Under the guidance of Chris Nolan, his political mentor, Jimmy wins the election in a landslide. He later learns, though, that Allie has no intention of renewing their relationship. She is simply satisfied to be the great city's first lady.

A drunken Jimmy is found on a park bench by Betty Compton, who takes him home, not knowing who he is. She scolds him for his behavior upon learning Jimmy is the mayor, and a mutual attraction develops. He uses his political connections to help find her a job.

Such favors and graft become a focal point in 1929's reelection campaign, when opponent Fiorello LaGuardia mocks the mayor publicly and questions the current administration's integrity.
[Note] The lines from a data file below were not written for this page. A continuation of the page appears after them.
(* ===== verification/_CoqProject ===== *)
-Q . S2P
Prelude.v
JsString.v
Base64.v
Json.v
JsonParse.v
Platform.v
Blob.v
Storage.v
Router.v
FileReader.v
World.v
Samples.v
View.v
Home.v
System.v
Scenarios.v
Handoff.v
Typing.v
Invariants.v
Progress.v
Interleaving.v
Schedules.v
Capacity.v
Contract.v
Refinement.v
Jimmy also goes bankrupt as a result of the stock market crash, and Betty grows despondent over his inability or unwillingness to get Allie to consent to a divorce.
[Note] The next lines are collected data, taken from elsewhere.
(* ===== verification/Prelude.v ===== *)
(** * Verification of the Home page of the AI Image Editor client

    ** The program

    [src/client/src/pages/home.tsx] is the page a user lands on.  It
    renders a header, an upload prompt and four feature cards (lines
    28-90), and has one behaviour (lines 9-22): when the upload area
    hands it a file, [handleFileSelect] creates a [FileReader], installs
    a [load] handler and starts [readAsDataURL]; when the read ends, the
    handler builds the record [{fileName, fileType, fileData}], where
    [fileData] is [result.split(',')[1]] (the data URL without its
    header), writes it as JSON in [sessionStorage] under ['uploadedFile']
    and navigates to ['/editor'], where the next page reads the record.

    The page is glue between five things it does not define:
    [String.prototype.split], [JSON.stringify], [sessionStorage],
    [FileReader] and the router's [setLocation].  What the page
    guarantees depends on what these do, so each is modelled, from its
    standard, as far as the page uses it, and the page's own lines are
    modelled on top, statement by statement.

    ** The files

    - [Prelude] (this file): JavaScript strings as lists of UTF-16 code
      units and the invariant [code_units] that the numbers are below
      [65536], exceptions and the [result] of a call that may throw, the
      [Codec] interface between the writer and the reader of a text,
      tactics ([by_compute], [check_below], [lia_div]), the hint
      database [js] and the list lemmas the components share.
    - [JsString], module [JsString]: [split] on a one-unit separator,
      [join], array indexing (line 16).  [split] and [join] are inverse;
      [split_es] is the loop over indices by which the standard defines
      [split], and computes the same pieces.
    - [Base64], module [Base64]: RFC 4648 [encode] with padding, as
      [readAsDataURL] produces it, and [decode]; the instance
      [base64_codec] of [Codec].
    - [Json], module [Json]: [stringify], ECMAScript's
      SerializeJSONObject and QuoteJSONString for objects whose members
      are strings or [undefined] (line 18).
    - [JsonParse], module [JsonParse]: [parse], a lexer and a parser
      for the same objects; the instance [json_codec].
    - [Platform]: the class [Platform] of what the user agent decides:
      the quota of the session store, the media type of a file
      without a type, and whether a file without bytes is read as the
      bare [data:] ([bare_empty]).  Every component is proved for all
      platforms.
    - [Blob], module [Blob]: [File] and the data URL of a file;
      [packaged] says that the data URL of a file has its header and
      its data, which every file with bytes has, and every file where
      [bare_empty] is false.
    - [Storage], module [Storage]: the session store as a finite map,
      [setItem] with the quota and its [QuotaExceededError], [getItem].
    - [Router], module [Router]: the history of the tab; [navigate]
      pushes an entry.
    - [FileReader], module [Reader]: the reader object, with its
      [onload] and [onerror] handlers, and its ready-state machine:
      [new], [set_onload], [readAsDataURL], [complete], [fail].
    - [World]: the state of the tab ([World]: store, history, readers,
      reported exceptions), the monad [cmd] of statements that change
      it and may throw (what ran before a throw stays done), and module
      [Api], the calls the page makes as commands.
    - [Samples]: the files and worlds of the closed examples.
    - [View], module [View]: rendered trees ([vnode]) and the callbacks
      they hand to their components.
    - [Home], module [Home]: the page.  [handleFileSelect] is lines
      9-22, [onReaderLoad] lines 12-20 ([makeFileData] lines 13-17,
      [stripPrefix] the [split(',')[1]] of line 16, [toJSON] and
      [Api.setItem] line 18, [setLocation] line 19), [Home] the tree of
      lines 28-90 with [renderMainContent] (lines 24-26).  The closure
      assigned to [reader.onload] is the constructor [OnLoad file]: it
      captures the file, as the arrow function of line 12 does.
    - [System], module [System]: the event loop.  A [task] is a pick in
      the upload area ([Select]), the successful end of a read ([Load])
      or its failure ([Fail]); a [Load] fires the [load] event at the
      reader and a [Fail] the [error] event ([fire_load],
      [fire_error]), and the handler the reader has for the event
      runs, if it has one.  [exec] runs one task, [run] a sequence,
      [reachable] is the closure of [exec]; [run_induction] and
      [run_preserves] are the induction principles the theorems on
      runs share.
    - [Scenarios], [Handoff], [Typing], [Invariants], [Progress],
      [Interleaving], [Schedules], [Capacity]: the theorems on the
      whole page, see below.
    - [Contract], module [Contract]: the page as the specification
      sees it, a machine whose state is the selections (pending,
      finished or failed), the slot of the store, the room the other
      keys take, the path and the reports, with one step for each
      task; the record is stored when it [fits], and the machine is
      deterministic ([step_determ]).
    - [Refinement], module [Refinement]: the abstraction [abs] from the
      worlds of the tab to the states of the contract, and the
      simulation.

    ** The theorems

    - Functional behaviour of the handler ([Home]): the record of a
      [packaged] file whose type has no comma holds the Base64 text of
      its bytes ([makeFileData_payload]); with a comma in the type it
      does not
      ([stripPrefix_type_with_comma]); the handler stores and navigates
      or does neither ([onReaderLoad_all_or_nothing]).
    - Uploads from pick to end ([Scenarios]): the record and the path
      after a successful upload, a refused store, a failed read (the
      page assigns no [onerror], so the [error] event runs nothing),
      and two reads that end in the other order than they started.
    - Round trips ([Handoff]): what the next page reads back from the
      store is the file that was picked; the JSON of any record parses
      back to it; the data of the record decodes to the bytes.  Where
      a file without bytes is read as [data:], the page stores a record
      without data and navigates, and the next page reads no file
      ([empty_file_hands_off_no_data]); for a file whose type has one
      comma, the record holds the end of the header for data, which
      does not decode ([comma_type_hands_off_no_file]).
    - Invariants ([Invariants]): the record [inv] holds in every
      reachable world ([inv_reachable], by induction on [reachable]);
      its fields give that only ['uploadedFile'] is written, that its
      value comes from a finished read, that navigation follows a
      store, that only [QuotaExceededError] escapes, that each finished
      read has one outcome, and that every reader is in one of the
      three states of a reader of the page.
    - Types ([Json], [Typing]): the JSON text is well-formed UTF-16
      whatever the strings are ([stringify_well_formed]).  [Typing] is
      a check of the model and not a property of the page: strings are
      lists of unbounded numbers, and [run_typed] shows that the worlds
      whose strings are made of 16-bit code units are closed under the
      tasks, so the theorems, which are proved of all worlds, hold of
      the worlds of a browser.
    - Progress and termination ([Progress]): the reads in flight can
      always all end ([pending_reads_drain]); the number of readers in
      [LOADING] is a variant of the ends of reads, in any world: a run
      of ends takes away as many as it is long ([ends_bounded]).
    - Interleaving ([Interleaving]): [alike] is the equivalence of
      worlds that differ in the slot and in the order of reports only;
      [exec] and [run] respect it ([Proper] instances); two schedules
      of the same ends of reads leave worlds that are alike
      ([end_order_irrelevant]), and a pick commutes with the end of a
      read ([pick_commutes_with_end]).  [extends] is the preorder of
      worlds that have what another has and more; every task goes up
      in it ([page_only_adds]).
    - Schedules ([Schedules]): [effects_of] lists what the handlers of
      a schedule of ends do, each in the world the schedule starts
      from; a schedule that runs leaves the last record stored in the
      slot, an entry of the history for each record stored and the
      reports in order ([schedule_outcome]); the next page reads back
      the file whose read ends last, whatever ended before it
      ([schedule_delivers]); a schedule of enabled ends of different
      reads runs to its end ([schedule_runs]); and once the page has
      navigated, in any world it can bring about, the next page reads
      back a file whose read has ended well
      ([navigated_page_delivers]).
    - Capacity ([Capacity]): [record_size] is the room the record of a
      file takes, by the lengths of its name, type and bytes
      ([record_cost_bounds]); an upload is stored exactly when the
      other keys and the record fit in the quota ([upload_threshold]);
      a run in which nothing was refused runs the same on any platform
      with more room ([more_room_same_run], for two instances of
      [Platform]).
    - Refinement ([Refinement]): every run of the page is, through
      [abs], a run of the contract ([page_refines_contract]); the page
      can run every task the contract allows
      ([contract_steps_enabled]) and every run of it, to the state the
      contract ends in ([contract_runs_enabled]): the contract and the
      page have the same runs; two worlds the contract cannot tell
      apart ([same_state]) run alike ([page_is_oblivious]); and, proved
      on the contract and carried over, a read that has ended is never
      touched again ([outcome_is_final]).  The slot of the contract
      holds the text the page writes, [Home.toJSON (Home.stored f)]:
      the refinement is about the order of what happens.  That the
      text is the record of the file, and is read back as the file, is
      what [Home], [Handoff] and [Schedules] show.
    - Equivalence ([JsString]): the loop of the standard is [split]
      ([split_es_eq]).

    ** Bounds and fuel

    [split], [encode], [decode], [quote_body], [well_formed], [lex] and
    [run] recurse on their list argument, and [exec] runs a handler to
    its end.  One
    definition takes fuel: [split_loop], the loop of the standard, whose
    every round passes a separator; [split_es] gives it one round more
    than the length of the string, and [split_es_eq] shows that this is
    enough for every input.  Code units are natural numbers; the only
    place where 16 bits matter is the [\uXXXX] escape, which is produced
    for units below [0x20] and for surrogates only, all below [65536];
    [Typing] shows that the page never makes a number that is not a
    code unit, as a check of the model.  The quota counts the code
    units of keys and values (an assumption: the standard leaves the
    measure to the user agent); it
    is a parameter, and [Capacity] gives the number of code units a
    record takes, so that the theorems on the quota are statements of
    arithmetic on the lengths of the name, the type and the bytes.
    Lengths and sizes are unbounded naturals: the limit of a user agent
    on the length of a string is not modelled.

    ** What is not modelled

    Every statement of [home.tsx] is modelled; the lines that are not
    are the four imports, which bind names and do nothing.  What is
    left out is outside the file:
    - the upload area, the bottom navigation and the icons are
      components the page imports and that are not in the repository
      under [src/]: they are leaves of the tree, and of the upload area
      only what the page relies on is used, that it calls
      [onFileSelect] with a file (the task [Select]);
    - React's rendering, the DOM and the style sheet: the page keeps
      no state of its own and what it renders does not depend on the
      path, so rendering it is building the tree;
    - the next page: only its read of the record is modelled
      ([Handoff]), from the specification, since its code is not under
      [src/];
    - unmounting: the routes are not under [src/], so the model does
      not take the page away when it has navigated, and a pick is
      enabled in every world.  A pick after a navigation stands for a
      user who has come back to the page, with a history that keeps
      the entries in between.  The runs of the model include the runs
      of a page that is unmounted, so the invariants and the safety
      theorems hold of those; the theorems on schedules of ends have
      no pick in them;
    - the parts of the platform the page does not call: [abort],
      the progress and [loadend] events and the other read methods of
      [FileReader], and the assignment of [onerror], which a reader of
      the page never has; [removeItem], [clear], storage events and
      [SecurityError] of the store; [replace] and route matching of the
      router; JSON values other than strings;
    - what user agents do differently from the standards, beyond the
      three parameters of [Platform].
    The calls into the platform are mapped to the lines of [home.tsx]
    that make them; their definitions follow the standards (ECMA-262,
    the File API, Web Storage, RFC 4648). *)

From stdpp Require Export base tactics option list numbers strings.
Still popular with the public, Jimmy is reelected. He tries to bring Betty to his victory party, but it is against his colleagues' wishes. Tired of being hidden, Betty attempts suicide. She is hustled out of the country by Chris and impulsively marries a man who has been courting her.
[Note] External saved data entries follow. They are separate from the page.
(* ===== verification/JsonParse.v ===== *)
(** * JSON.parse on the texts of the objects the page stores

    The reader of the stored text.  [lex] cuts a text into tokens, one
    code unit at a time; [parse_object] reads the tokens of an object
    whose members are strings.  A text outside this fragment of JSON is
    answered with [None].  [parse] inverts [Json.stringify]
    ([parse_stringify]). *)

From Stdlib Require Import ZifyBool.
From S2P Require Import Prelude JsString Json.

Module JsonParse.

Import Json.

Local Open Scope N_scope.

Inductive token : Type :=
| TLBrace | TRBrace | TColon | TComma
| TString (s : jsstring).

#[export] Instance token_eq_dec : EqDecision token.
Proof. solve_decision. Defined.

(** Where the lexer is: between tokens, in a string, after a backslash,
    or in the digits of a [\u] escape. *)
Inductive lex_state : Type :=
| Out
| InString (acc : jsstring)
| Escape (acc : jsstring)
| Unicode (acc : jsstring) (digits : list N).

Definition hex_value (c : code_unit) : option N :=
  if (0x30 <=? c) && (c <=? 0x39) then Some (c - 0x30)
  else if (0x61 <=? c) && (c <=? 0x66) then Some (c - 0x61 + 10)
  else if (0x41 <=? c) && (c <=? 0x46) then Some (c - 0x41 + 10)
  else None.

Definition is_space (c : code_unit) : bool :=
  (c =? 0x20) || (c =? 0x09) || (c =? 0x0A) || (c =? 0x0D).

(** The character an escape letter stands for. *)
Definition unescape (c : code_unit) : option code_unit :=
  if c =? 0x22 then Some 0x22 else if c =? 0x5C then Some 0x5C
  else if c =? 0x2F then Some 0x2F else if c =? 0x62 then Some 0x08
  else if c =? 0x66 then Some 0x0C else if c =? 0x6E then Some 0x0A
  else if c =? 0x72 then Some 0x0D else if c =? 0x74 then Some 0x09
  else None.

(** One code unit: the next state and the token that ends at it. *)
Definition lex_step (st : lex_state) (c : code_unit) : option (lex_state * option token) :=
  match st with
  | Out =>
      if c =? 0x7B then Some (Out, Some TLBrace)
      else if c =? 0x7D then Some (Out, Some TRBrace)
      else if c =? 0x3A then Some (Out, Some TColon)
      else if c =? 0x2C then Some (Out, Some TComma)
      else if c =? 0x22 then Some (InString [], None)
      else if is_space c then Some (Out, None)
      else None
  | InString acc =>
      if c =? 0x22 then Some (Out, Some (TString (rev acc)))
      else if c =? 0x5C then Some (Escape acc, None)
      else if c <? 0x20 then None
      else Some (InString (c :: acc), None)
  | Escape acc =>
      if c =? 0x75 then Some (Unicode acc [], None)
      else match unescape c with
           | Some u => Some (InString (u :: acc), None)
           | None => None
           end
  | Unicode acc ds =>
      match hex_value c with
      | Some v =>
          match ds with
          | [d1; d2; d3] =>
              Some (InString (d1 * 4096 + d2 * 256 + d3 * 16 + v :: acc), None)
          | _ => Some (Unicode acc (ds ++ [v]), None)
          end
      | None => None
      end
  end.

Fixpoint lex (st : lex_state) (s : jsstring) : option (list token) :=
  match s with
  | [] => match st with Out => Some [] | _ => None end
  | c :: s' =>
      match lex_step st c with
      | Some (st', Some t) => cons t <$> lex st' s'
      | Some (st', None) => lex st' s'
      | None => None
      end
  end.

(** The members after the opening brace or after a comma. *)
Fixpoint parse_members (ts : list token) : option (list (jsstring * jsstring)) :=
  match ts with
  | TString k :: TColon :: TString v :: rest =>
      match rest with
      | [TRBrace] => Some [(k, v)]
      | TComma :: rest' => ms ← parse_members rest'; Some ((k, v) :: ms)
      | _ => None
      end
  | _ => None
  end.

Definition parse_object (ts : list token) : option (list (jsstring * jsstring)) :=
  match ts with
  | [TLBrace; TRBrace] => Some []
  | TLBrace :: rest => parse_members rest
  | _ => None
  end.

Definition parse (s : jsstring) : option (list (jsstring * jsstring)) :=
  lex Out s ≫= parse_object.

(** [obj[k]]: the value of the last member named [k]. *)
Definition get (k : jsstring) (obj : list (jsstring * jsstring)) : option jsstring :=
  (fun p => p.2.2) <$> list_find (fun p => p.1 = k) (reverse obj).

(** The tokens of the members of an object. *)
Fixpoint member_tokens (ms : list (jsstring * jsstring)) : list token :=
  match ms with
  | [] => []
  | [(k, v)] => [TString k; TColon; TString v]
  | (k, v) :: ms' => TString k :: TColon :: TString v :: TComma :: member_tokens ms'
  end.

(** ** [parse] inverts [stringify] *)

Lemma hex_value_digit d : d < 16 -> hex_value (hex_digit d) = Some d.
Proof. revert d. check_below 16%nat. Qed.

Lemma needs_escape_lt c : (c <? 0x20) || is_lead c || is_trail c = true -> c < 65536.
Proof. unfold is_lead, is_trail. lia. Qed.

Lemma surrogate_plain c :
  is_lead c || is_trail c = true -> (c =? 0x22) = false /\ (c =? 0x5C) = false /\ (c <? 0x20) = false.
Proof. unfold is_lead, is_trail. lia. Qed.

(** A character that needs no escape is read as itself. *)
Lemma lex_plain acc c s :
  (c =? 0x22) = false -> (c =? 0x5C) = false -> (c <? 0x20) = false ->
  lex (InString acc) (c :: s) = lex (InString (c :: acc)) s.
Proof. intros H1 H2 H3. cbn [lex lex_step]. by rewrite H1, H2, H3. Qed.

Lemma lex_hex acc ds c s v :
  hex_value c = Some v ->
  lex (Unicode acc ds) (c :: s) =
  match ds with
  | [d1; d2; d3] => lex (InString (d1 * 4096 + d2 * 256 + d3 * 16 + v :: acc)) s
  | _ => lex (Unicode acc (ds ++ [v])) s
  end.
Proof. intros Hv. cbn [lex lex_step]. rewrite Hv. by destruct ds as [|? [|? [|? [|? ?]]]]. Qed.

Lemma lex_backslash_u acc s : lex (InString acc) (js "\u" ++ s) = lex (Unicode acc []) s.
Proof. reflexivity. Qed.

Lemma lex_unicode_escape acc c s :
  c < 65536 -> lex (InString acc) (unicode_escape c ++ s) = lex (InString (c :: acc)) s.
Proof.
  intros Hc. unfold unicode_escape.
  rewrite <- app_assoc, lex_backslash_u. cbn [app].
  rewrite !(lex_hex _ _ _ _ _ (hex_value_digit _ (N.mod_lt _ 16 ltac:(done)))). cbn [app].
  do 3 f_equal.
  replace (c / 4096) with (c / 16 / 16 / 16) by (by rewrite !N.Div0.div_div).
  replace (c / 256) with (c / 16 / 16) by (by rewrite !N.Div0.div_div).
  lia_div.
Qed.

(** An escaped character is read as the character. *)
Lemma lex_escape_unit acc c s :
  lex (InString acc) (escape_unit c ++ s) = lex (InString (c :: acc)) s.
Proof.
  unfold escape_unit.
  repeat match goal with
    | |- context [if ?x =? ?k then _ else _] =>
        destruct (N.eqb_spec x k) as [->|?]; [reflexivity|]
    end.
  destruct ((c <? 0x20) || is_lead c || is_trail c) eqn:E.
  - by apply lex_unicode_escape, needs_escape_lt.
  - apply lex_plain; lia.
Qed.

Lemma lex_quote_body s : forall acc rest,
  lex (InString acc) (quote_body s ++ rest) = lex (InString (rev s ++ acc)) rest.
Proof.
  induction s as [|c|c d l IHl IHdl] using list_ind2; intros acc rest.
  - reflexivity.
  - cbn [quote_body]. by rewrite lex_escape_unit.
  - cbn [quote_body]. destruct (is_lead c && is_trail d) eqn:E.
    + apply andb_true_iff in E as [Ec Ed].
      destruct (surrogate_plain c) as (? & ? & ?); [by rewrite Ec|].
      destruct (surrogate_plain d) as (? & ? & ?); [by rewrite Ed, orb_true_r|].
      cbn [app]. rewrite !lex_plain, IHl by done. cbn [rev]. by rewrite <- !app_assoc.
    + rewrite <- app_assoc, lex_escape_unit, IHdl. cbn [rev]. by rewrite <- !app_assoc.
Qed.

(** A quoted string is read as one token. *)
Lemma lex_quote s rest : lex Out (quote s ++ rest) = cons (TString s) <$> lex Out rest.
Proof.
  unfold quote. cbn [app]. change (lex Out (0x22 :: ?l)) with (lex (InString []) l).
  rewrite <- app_assoc, lex_quote_body, app_nil_r. cbn [app lex lex_step].
  change (0x22 =? 0x22) with true. cbn. by rewrite rev_involutive.
Qed.

Lemma lex_member m rest :
  lex Out (member_text m ++ rest) =
  (fun ts => TString m.1 :: TColon :: TString m.2 :: ts) <$> lex Out rest.
Proof.
  unfold member_text. rewrite <- app_assoc, lex_quote. cbn [app].
  change (lex Out (0x3A :: ?l)) with (cons TColon <$> lex Out l).
  rewrite lex_quote. by destruct (lex Out rest).
Qed.

Lemma lex_members ms rest :
  lex Out (JsString.join 0x2C (member_text <$> ms) ++ rest) =
  (fun ts => member_tokens ms ++ ts) <$> lex Out rest.
Proof.
  induction ms as [|[k v] ms IH].
  { cbn [fmap list_fmap JsString.join member_tokens app]. by destruct (lex Out rest). }
  destruct ms as [|m ms].
  - cbn [fmap list_fmap JsString.join member_tokens]. rewrite lex_member.
    by destruct (lex Out rest).
  - cbn [fmap list_fmap] in *. rewrite JsString.join_cons, <- app_assoc, lex_member.
    cbn [app]. change (lex Out (0x2C :: ?l)) with (cons TComma <$> lex Out l).
    rewrite IH. by destruct (lex Out rest).
Qed.

Lemma parse_members_tokens ms :
  ms <> [] -> parse_members (member_tokens ms ++ [TRBrace]) = Some ms.
Proof.
  induction ms as [|[k v] ms IH]; [done|]. intros _.
  destruct ms as [|m ms]; [done|].
  cbn [member_tokens app parse_members] in *. destruct m as [k' v'].
  by rewrite IH.
Qed.


(** The tokens of the text of an object. *)
Lemma lex_stringify props :
  lex Out (stringify props) = Some (TLBrace :: member_tokens (defined props) ++ [TRBrace]).
Proof.
  unfold stringify. rewrite omap_member.
  change (lex Out (0x7B :: ?l)) with (cons TLBrace <$> lex Out l).
  by rewrite lex_members.
Qed.

Lemma parse_stringify props : parse (stringify props) = Some (defined props).
Proof.
  unfold parse. rewrite lex_stringify. cbn [mbind option_bind].
  destruct (defined props) as [|[k v] ms] eqn:E; [done|].
  rewrite <- (parse_members_tokens ((k, v) :: ms)) by done.
  by destruct ms as [|[??]?].
Qed.

(** Every member of an object of strings has a value. *)
Lemma defined_members (ms : list (jsstring * jsstring)) :
  defined ((fun m => (m.1, Some m.2)) <$> ms) = ms.
Proof.
  unfold defined. induction ms as [|[k v] ms IH]; [done|].
  cbn [fmap list_fmap omap list_omap mbind option_bind fst snd]. by rewrite IH.
Qed.

End JsonParse.

(** [JSON.stringify] and [JSON.parse] are a codec of the objects whose
    members are strings. *)
#[export] Instance json_codec : Codec (list (jsstring * jsstring)) := {|
  encode ms := Json.stringify ((fun m => (m.1, Some m.2)) <$> ms);
  decode := JsonParse.parse;
  decode_encode ms :=
    eq_trans (JsonParse.parse_stringify _) (f_equal Some (JsonParse.defined_members ms));
|}.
The charges against Jimmy lead fellow Democrats to believe he could hurt Franklin D. Roosevelt's presidential hopes for 1932. Jimmy admits to having accepted bribes and favors, claiming all successful politicians do. His popularity erodes. Spectators at a Yankee Stadium baseball game boo him for the first time. Jimmy offers his resignation as mayor in a speech from the field. He decides to leave New York, whereupon Betty, after a quick divorce, intends to join him, married or not.

==Cast==
- Bob Hope as James J. Walker
- Vera Miles as Betty Compton
- Paul Douglas as Chris Nolan
- Alexis Smith as Allie Walker
- Darren McGavin as Charley Hand
- Joe Mantell as Bernie Williams
- Horace McMahon as Prosecutor
- Richard Shannon as Dick Jackson
- Willis Bouchey as Arthur Julian
- Sid Melton as Sid Nash
- George Jessel as himself
- Walter Catlett as Al Smith
- Jack Benny as himself (uncredited)
- Jimmy Durante as himself (uncredited)
- Dick Nelson as Franklin D. Roosevelt (uncredited)
- Joe Turkel as Reporter (uncredited)

==Production==

Beau James was the second of two major dramatic roles Hope ever attempted in his long film career, the first being The Seven Little Foys released two years earlier. Beau James also marked his final film for Paramount Pictures, ending a 20-year association with the studio that began with Hope's breakthrough role in The Big Broadcast of 1938 (1938). American prints of this film are narrated by Walter Winchell; in Britain, the film was narrated by Alistair Cooke.

One of the more memorable lines is when Walker is asked at a baseball game about a personal conduct scandal and replies: "My comment, and you can quote me, is I hope the Yankees win." Although Walker was actually the 97th mayor of New York, in a scene with reporters after his election, Hope claims he was the 100th.

The film includes cameo musical appearances by Jimmy Durante and Jack Benny as themselves. This was the final film of veteran comic actor Walter Catlett. Stock music from composers Elmer Bernstein, Nelson Riddle, David Rose and Victor Young is used throughout.